_EXERCISE AIM_:
In the listing below, the answer starts at the line that has "(Some 1) (Some 3) None S4_slice_row" and stops after the line that has "4 st' root)"; please repeat that part exactly and nothing more.

_MATERIAL FOR THE TASK_:

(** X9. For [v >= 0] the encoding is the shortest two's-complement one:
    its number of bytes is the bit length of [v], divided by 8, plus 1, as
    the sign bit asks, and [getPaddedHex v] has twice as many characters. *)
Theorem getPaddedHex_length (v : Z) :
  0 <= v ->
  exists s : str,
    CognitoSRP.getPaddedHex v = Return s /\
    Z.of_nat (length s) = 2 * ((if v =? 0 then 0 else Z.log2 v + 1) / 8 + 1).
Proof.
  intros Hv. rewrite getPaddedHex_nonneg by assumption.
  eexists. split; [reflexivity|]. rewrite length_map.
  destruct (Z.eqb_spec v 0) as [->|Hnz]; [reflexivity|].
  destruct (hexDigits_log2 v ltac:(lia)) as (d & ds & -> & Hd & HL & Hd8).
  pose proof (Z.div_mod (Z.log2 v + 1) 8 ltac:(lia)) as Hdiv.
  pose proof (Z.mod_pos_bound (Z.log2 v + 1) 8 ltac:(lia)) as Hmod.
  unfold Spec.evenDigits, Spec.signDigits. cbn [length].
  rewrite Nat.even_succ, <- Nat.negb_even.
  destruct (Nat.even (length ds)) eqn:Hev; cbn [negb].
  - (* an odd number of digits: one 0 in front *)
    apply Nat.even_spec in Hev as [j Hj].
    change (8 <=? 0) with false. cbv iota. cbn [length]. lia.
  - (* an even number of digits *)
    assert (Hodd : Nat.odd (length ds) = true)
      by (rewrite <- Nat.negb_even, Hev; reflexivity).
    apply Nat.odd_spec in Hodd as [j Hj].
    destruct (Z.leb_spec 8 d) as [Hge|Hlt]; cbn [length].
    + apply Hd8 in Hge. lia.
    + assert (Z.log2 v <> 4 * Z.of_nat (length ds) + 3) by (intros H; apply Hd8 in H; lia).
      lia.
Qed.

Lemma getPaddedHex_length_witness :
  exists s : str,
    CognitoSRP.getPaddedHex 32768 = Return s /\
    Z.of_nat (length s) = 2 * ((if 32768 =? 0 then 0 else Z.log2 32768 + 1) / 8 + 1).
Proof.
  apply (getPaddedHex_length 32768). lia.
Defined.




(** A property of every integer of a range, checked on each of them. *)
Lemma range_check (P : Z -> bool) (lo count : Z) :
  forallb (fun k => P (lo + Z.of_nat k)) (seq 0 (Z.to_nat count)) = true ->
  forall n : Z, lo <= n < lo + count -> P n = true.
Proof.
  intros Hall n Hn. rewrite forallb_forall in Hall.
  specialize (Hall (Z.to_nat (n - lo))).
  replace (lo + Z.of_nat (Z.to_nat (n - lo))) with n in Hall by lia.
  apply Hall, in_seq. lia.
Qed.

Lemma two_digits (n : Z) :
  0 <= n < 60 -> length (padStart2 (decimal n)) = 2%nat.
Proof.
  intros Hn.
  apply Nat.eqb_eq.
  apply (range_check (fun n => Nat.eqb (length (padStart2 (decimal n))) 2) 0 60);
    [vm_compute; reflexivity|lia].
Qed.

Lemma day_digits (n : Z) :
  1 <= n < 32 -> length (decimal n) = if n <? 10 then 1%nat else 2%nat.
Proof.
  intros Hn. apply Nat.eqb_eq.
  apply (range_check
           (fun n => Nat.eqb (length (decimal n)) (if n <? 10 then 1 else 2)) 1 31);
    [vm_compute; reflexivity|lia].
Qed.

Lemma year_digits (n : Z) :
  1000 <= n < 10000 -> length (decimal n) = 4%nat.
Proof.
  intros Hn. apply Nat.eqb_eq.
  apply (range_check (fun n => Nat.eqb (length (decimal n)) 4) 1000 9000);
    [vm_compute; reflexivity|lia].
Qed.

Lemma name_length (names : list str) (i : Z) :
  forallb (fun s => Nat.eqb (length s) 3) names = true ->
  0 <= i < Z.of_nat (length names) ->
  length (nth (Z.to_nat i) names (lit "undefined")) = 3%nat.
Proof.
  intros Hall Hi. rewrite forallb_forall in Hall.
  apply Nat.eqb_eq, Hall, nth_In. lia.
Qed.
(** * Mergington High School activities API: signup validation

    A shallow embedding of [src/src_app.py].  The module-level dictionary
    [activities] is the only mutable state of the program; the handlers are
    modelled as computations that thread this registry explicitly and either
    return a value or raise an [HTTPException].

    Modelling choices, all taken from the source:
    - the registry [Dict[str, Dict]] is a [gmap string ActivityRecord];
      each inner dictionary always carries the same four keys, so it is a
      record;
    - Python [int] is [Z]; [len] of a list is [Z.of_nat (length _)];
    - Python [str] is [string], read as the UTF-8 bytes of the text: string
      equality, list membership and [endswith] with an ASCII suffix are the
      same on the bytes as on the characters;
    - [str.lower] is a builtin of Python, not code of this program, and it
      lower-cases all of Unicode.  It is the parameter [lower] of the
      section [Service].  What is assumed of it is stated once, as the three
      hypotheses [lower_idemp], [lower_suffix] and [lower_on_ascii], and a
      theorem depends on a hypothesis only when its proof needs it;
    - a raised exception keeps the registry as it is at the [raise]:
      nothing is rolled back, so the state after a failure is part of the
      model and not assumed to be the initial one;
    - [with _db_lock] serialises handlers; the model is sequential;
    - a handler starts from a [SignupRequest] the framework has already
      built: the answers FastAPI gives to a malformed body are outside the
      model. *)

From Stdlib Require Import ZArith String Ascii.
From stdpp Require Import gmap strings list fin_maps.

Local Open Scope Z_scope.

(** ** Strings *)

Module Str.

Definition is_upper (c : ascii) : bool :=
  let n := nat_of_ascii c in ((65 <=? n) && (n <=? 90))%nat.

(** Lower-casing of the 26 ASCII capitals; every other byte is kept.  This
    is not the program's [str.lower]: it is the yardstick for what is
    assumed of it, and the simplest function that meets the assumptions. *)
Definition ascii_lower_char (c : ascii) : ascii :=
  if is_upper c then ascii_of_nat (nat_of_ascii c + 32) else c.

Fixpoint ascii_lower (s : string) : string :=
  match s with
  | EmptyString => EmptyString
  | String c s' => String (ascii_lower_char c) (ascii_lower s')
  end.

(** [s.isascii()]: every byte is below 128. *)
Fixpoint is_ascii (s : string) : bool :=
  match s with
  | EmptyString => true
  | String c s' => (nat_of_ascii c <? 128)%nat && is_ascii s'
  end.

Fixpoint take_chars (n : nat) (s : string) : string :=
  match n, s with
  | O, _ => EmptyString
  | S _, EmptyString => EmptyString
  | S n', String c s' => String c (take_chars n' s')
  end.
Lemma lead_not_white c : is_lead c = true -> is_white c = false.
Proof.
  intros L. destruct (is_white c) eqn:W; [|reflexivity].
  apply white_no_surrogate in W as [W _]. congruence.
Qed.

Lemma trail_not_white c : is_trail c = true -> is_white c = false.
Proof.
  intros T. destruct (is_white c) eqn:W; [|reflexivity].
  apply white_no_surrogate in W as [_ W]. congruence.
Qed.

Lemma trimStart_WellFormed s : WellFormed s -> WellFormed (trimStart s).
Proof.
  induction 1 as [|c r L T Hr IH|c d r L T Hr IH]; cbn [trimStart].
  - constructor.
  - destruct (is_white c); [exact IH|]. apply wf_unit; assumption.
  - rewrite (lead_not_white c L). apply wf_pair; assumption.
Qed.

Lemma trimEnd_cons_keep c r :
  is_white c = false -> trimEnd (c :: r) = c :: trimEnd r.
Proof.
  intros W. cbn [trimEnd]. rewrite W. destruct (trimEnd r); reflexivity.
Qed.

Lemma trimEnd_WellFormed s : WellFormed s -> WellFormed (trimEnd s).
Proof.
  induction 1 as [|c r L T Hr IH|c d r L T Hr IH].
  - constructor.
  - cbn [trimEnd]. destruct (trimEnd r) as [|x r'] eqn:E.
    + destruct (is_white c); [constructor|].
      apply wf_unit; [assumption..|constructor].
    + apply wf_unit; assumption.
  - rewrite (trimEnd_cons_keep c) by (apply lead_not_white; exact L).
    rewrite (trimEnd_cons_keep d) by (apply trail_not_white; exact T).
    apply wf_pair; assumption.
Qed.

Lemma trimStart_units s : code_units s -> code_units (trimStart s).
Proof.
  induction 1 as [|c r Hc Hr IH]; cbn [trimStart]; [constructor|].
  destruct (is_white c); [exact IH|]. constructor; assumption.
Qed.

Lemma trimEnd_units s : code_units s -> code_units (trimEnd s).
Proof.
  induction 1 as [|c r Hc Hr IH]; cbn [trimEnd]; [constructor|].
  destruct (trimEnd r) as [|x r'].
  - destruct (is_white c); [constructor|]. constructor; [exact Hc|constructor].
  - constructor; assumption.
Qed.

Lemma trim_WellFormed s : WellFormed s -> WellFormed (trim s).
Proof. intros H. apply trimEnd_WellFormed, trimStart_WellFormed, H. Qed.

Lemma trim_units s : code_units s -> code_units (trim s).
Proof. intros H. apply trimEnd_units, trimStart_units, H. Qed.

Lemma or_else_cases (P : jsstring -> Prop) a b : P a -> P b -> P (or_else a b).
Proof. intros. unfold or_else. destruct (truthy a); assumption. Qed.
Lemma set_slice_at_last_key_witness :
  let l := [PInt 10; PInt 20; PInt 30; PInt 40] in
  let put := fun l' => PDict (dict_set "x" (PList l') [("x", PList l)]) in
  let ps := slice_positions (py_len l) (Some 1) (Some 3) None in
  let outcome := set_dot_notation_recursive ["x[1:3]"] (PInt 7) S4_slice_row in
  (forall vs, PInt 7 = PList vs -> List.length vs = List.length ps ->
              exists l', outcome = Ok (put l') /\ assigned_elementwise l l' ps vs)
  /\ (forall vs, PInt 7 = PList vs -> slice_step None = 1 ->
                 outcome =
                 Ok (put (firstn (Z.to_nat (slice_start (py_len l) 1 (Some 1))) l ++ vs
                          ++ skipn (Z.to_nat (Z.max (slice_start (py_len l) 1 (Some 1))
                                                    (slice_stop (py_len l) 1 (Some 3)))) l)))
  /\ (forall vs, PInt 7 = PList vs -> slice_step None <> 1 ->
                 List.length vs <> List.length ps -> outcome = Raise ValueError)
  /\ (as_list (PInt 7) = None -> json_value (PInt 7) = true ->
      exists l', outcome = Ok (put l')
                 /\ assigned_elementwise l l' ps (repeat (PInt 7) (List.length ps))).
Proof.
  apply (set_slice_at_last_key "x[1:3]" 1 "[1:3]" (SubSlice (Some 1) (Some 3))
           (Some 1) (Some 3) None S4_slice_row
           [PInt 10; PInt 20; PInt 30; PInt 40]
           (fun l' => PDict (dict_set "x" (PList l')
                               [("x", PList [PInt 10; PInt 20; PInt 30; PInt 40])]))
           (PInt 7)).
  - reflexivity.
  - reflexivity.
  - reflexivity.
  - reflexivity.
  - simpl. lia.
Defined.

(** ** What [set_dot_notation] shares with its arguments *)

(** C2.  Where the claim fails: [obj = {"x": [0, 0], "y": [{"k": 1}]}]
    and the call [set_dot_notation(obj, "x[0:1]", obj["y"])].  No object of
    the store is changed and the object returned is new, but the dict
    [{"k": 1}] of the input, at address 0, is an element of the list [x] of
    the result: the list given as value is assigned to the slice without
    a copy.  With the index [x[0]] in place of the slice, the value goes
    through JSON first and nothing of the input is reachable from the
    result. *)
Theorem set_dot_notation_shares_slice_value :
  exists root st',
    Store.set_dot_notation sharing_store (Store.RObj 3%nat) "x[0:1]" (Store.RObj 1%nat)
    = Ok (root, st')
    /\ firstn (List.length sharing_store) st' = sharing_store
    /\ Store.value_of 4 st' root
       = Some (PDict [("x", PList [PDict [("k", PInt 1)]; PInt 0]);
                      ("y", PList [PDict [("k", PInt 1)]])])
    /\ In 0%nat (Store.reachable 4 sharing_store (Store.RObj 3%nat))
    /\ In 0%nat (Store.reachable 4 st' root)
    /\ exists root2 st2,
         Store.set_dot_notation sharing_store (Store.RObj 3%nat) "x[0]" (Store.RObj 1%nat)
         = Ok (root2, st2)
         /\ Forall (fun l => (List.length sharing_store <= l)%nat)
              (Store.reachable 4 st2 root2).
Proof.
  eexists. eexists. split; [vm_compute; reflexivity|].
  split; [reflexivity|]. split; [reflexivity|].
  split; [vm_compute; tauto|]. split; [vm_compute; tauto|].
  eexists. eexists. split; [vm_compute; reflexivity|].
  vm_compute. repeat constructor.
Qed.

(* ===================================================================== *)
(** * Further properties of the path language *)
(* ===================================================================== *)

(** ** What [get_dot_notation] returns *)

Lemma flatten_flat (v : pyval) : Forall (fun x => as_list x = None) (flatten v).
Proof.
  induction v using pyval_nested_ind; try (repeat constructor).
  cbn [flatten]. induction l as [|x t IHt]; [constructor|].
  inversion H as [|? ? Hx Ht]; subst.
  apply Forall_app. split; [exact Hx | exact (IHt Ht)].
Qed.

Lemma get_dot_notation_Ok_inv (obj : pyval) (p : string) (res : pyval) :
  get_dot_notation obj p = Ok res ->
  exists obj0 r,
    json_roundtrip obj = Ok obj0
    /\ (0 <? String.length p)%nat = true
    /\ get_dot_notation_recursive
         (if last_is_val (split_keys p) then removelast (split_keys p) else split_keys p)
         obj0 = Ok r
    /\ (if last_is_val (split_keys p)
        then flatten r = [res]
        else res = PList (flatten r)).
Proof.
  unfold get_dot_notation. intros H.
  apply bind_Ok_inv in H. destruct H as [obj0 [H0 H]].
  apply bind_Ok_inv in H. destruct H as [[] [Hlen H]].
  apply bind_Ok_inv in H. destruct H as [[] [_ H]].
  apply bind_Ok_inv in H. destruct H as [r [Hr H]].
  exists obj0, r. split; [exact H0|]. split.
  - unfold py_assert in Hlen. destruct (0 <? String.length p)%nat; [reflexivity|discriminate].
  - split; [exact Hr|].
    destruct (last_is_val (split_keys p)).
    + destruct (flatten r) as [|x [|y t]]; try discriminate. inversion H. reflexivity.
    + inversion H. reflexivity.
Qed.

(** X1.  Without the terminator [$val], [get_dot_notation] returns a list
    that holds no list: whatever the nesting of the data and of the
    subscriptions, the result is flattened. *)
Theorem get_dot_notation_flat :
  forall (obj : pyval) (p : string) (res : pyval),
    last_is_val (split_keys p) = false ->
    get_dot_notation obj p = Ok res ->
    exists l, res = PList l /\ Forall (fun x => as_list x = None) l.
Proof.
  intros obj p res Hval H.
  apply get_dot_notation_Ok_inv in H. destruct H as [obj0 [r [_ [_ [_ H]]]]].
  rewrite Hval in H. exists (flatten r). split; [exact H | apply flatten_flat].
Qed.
* * *
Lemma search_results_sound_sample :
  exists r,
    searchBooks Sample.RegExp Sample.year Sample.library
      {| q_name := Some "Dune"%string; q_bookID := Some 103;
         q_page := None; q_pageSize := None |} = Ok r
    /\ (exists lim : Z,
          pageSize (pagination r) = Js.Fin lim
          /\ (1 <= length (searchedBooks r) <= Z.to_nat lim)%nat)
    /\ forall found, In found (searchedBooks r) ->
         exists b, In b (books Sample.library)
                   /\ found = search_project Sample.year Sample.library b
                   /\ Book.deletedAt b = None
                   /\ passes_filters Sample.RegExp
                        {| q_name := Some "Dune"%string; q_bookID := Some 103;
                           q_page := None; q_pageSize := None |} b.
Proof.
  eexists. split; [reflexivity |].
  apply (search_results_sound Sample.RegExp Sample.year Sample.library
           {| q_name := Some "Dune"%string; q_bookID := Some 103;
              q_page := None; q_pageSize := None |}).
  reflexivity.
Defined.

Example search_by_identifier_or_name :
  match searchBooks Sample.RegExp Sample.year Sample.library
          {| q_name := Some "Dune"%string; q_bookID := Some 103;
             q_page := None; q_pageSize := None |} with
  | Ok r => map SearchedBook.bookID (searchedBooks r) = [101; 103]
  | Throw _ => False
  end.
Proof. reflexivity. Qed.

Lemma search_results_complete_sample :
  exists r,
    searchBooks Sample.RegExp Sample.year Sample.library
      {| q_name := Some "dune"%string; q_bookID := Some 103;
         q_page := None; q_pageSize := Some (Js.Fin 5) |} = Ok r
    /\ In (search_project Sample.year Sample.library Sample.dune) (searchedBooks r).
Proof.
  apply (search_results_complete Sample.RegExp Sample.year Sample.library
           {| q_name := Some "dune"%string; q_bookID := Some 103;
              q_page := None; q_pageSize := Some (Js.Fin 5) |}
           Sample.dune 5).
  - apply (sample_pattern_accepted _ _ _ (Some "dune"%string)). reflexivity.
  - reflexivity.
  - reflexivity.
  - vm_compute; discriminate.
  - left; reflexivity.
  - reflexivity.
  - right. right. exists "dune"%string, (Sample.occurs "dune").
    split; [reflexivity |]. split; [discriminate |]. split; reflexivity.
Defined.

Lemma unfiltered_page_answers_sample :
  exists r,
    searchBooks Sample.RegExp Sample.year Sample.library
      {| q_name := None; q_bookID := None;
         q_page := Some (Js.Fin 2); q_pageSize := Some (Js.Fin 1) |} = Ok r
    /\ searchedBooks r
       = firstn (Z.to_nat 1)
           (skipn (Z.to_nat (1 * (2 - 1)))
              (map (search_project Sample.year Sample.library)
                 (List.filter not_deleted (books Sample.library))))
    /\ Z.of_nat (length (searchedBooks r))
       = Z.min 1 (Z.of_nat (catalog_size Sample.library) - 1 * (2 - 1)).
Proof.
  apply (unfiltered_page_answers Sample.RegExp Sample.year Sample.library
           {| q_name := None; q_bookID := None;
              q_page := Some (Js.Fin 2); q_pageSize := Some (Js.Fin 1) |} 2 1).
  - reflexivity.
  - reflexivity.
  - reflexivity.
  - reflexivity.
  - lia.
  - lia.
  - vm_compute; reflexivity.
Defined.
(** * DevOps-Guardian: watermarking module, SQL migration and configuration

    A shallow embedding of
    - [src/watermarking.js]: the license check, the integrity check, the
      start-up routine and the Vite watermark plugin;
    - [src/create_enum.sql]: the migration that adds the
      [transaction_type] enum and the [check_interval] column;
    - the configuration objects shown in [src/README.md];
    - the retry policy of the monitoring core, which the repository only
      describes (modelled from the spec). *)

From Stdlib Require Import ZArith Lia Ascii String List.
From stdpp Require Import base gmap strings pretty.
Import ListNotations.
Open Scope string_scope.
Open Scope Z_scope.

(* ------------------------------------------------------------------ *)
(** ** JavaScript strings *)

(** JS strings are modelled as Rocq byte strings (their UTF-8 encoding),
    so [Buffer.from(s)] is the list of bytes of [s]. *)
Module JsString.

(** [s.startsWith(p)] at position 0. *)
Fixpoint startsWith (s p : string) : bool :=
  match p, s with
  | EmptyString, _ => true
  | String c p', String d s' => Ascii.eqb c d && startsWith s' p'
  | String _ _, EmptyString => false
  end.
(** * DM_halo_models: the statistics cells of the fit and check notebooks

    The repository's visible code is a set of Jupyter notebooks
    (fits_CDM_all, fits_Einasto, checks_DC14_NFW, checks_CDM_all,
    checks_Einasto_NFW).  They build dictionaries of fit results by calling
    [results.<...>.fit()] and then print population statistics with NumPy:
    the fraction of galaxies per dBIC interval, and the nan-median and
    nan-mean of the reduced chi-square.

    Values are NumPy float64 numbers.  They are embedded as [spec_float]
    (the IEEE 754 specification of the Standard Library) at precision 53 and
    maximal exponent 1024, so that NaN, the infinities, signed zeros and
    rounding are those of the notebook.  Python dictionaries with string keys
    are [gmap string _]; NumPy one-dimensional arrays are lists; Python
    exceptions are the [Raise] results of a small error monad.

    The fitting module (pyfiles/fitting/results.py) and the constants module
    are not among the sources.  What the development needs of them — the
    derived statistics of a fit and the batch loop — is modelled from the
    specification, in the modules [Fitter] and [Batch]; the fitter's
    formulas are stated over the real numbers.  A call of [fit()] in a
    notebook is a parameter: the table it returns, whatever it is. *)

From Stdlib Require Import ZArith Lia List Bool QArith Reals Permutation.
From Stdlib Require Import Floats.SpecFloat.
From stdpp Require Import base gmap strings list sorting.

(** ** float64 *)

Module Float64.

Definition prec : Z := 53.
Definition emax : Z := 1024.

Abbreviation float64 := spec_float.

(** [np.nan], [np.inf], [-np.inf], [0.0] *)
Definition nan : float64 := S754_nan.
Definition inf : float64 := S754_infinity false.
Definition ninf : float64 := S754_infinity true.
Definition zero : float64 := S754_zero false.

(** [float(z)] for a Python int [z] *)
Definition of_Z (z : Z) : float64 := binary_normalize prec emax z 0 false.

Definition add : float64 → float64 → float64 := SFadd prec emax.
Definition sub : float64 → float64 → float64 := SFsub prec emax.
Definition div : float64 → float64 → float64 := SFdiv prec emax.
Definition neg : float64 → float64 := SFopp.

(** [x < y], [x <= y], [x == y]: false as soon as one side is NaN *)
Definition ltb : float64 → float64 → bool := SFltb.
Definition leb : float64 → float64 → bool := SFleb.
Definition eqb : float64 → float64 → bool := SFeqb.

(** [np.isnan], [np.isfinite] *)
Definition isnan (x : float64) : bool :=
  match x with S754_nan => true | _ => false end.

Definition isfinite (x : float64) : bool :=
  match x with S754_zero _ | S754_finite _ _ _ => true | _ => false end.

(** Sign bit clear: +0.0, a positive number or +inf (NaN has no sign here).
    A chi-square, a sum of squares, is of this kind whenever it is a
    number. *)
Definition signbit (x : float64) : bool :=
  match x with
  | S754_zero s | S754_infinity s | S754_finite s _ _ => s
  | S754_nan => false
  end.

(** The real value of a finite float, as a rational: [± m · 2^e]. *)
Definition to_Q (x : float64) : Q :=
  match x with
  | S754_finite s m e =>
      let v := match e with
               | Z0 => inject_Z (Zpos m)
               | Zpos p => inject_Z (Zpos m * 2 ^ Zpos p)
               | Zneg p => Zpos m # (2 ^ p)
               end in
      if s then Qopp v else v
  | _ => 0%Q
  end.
* * *
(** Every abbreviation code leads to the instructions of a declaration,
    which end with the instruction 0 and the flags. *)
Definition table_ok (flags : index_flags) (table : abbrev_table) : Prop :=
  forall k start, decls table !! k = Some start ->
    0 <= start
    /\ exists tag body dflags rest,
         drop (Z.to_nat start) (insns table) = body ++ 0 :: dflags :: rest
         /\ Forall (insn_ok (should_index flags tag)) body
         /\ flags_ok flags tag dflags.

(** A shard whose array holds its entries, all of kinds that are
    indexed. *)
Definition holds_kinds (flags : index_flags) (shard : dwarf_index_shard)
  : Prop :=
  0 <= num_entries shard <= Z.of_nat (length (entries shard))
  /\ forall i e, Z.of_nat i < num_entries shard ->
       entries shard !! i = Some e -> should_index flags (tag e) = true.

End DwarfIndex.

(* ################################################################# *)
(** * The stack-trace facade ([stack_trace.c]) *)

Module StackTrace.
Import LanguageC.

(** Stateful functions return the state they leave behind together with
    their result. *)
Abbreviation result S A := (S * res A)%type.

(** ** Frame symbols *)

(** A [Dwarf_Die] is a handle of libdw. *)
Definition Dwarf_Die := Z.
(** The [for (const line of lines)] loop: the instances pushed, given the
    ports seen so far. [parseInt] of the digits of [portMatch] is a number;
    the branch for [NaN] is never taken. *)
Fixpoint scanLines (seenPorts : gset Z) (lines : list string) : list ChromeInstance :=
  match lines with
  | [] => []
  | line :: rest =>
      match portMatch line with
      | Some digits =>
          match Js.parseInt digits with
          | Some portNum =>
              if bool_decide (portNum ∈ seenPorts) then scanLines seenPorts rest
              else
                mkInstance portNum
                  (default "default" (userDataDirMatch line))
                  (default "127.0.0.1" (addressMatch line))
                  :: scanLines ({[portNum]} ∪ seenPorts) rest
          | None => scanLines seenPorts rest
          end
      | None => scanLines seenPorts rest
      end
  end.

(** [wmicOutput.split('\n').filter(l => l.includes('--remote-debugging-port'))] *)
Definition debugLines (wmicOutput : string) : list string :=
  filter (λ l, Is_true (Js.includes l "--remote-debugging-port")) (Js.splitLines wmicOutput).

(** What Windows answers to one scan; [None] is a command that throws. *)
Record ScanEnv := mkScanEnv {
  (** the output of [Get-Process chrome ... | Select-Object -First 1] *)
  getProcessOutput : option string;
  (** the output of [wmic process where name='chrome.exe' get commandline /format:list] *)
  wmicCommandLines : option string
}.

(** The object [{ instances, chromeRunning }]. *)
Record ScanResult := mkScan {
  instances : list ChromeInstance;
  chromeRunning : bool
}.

_SOLUTION TO THIS PROBLEM_:
           (Some 1) (Some 3) None S4_slice_row
           [PInt 10; PInt 20; PInt 30; PInt 40]
           (fun l' => PDict (dict_set "x" (PList l')
                               [("x", PList [PInt 10; PInt 20; PInt 30; PInt 40])]))
           (PInt 7)).
  - reflexivity.
  - reflexivity.
  - reflexivity.
  - reflexivity.
  - simpl. lia.
Defined.

(** ** What [set_dot_notation] shares with its arguments *)

(** C2.  Where the claim fails: [obj = {"x": [0, 0], "y": [{"k": 1}]}]
    and the call [set_dot_notation(obj, "x[0:1]", obj["y"])].  No object of
    the store is changed and the object returned is new, but the dict
    [{"k": 1}] of the input, at address 0, is an element of the list [x] of
    the result: the list given as value is assigned to the slice without
    a copy.  With the index [x[0]] in place of the slice, the value goes
    through JSON first and nothing of the input is reachable from the
    result. *)
Theorem set_dot_notation_shares_slice_value :
  exists root st',
    Store.set_dot_notation sharing_store (Store.RObj 3%nat) "x[0:1]" (Store.RObj 1%nat)
    = Ok (root, st')
    /\ firstn (List.length sharing_store) st' = sharing_store
    /\ Store.value_of 4 st' root
       = Some (PDict [("x", PList [PDict [("k", PInt 1)]; PInt 0]);
                      ("y", PList [PDict [("k", PInt 1)]])])
    /\ In 0%nat (Store.reachable 4 sharing_store (Store.RObj 3%nat))
    /\ In 0%nat (Store.reachable 4 st' root)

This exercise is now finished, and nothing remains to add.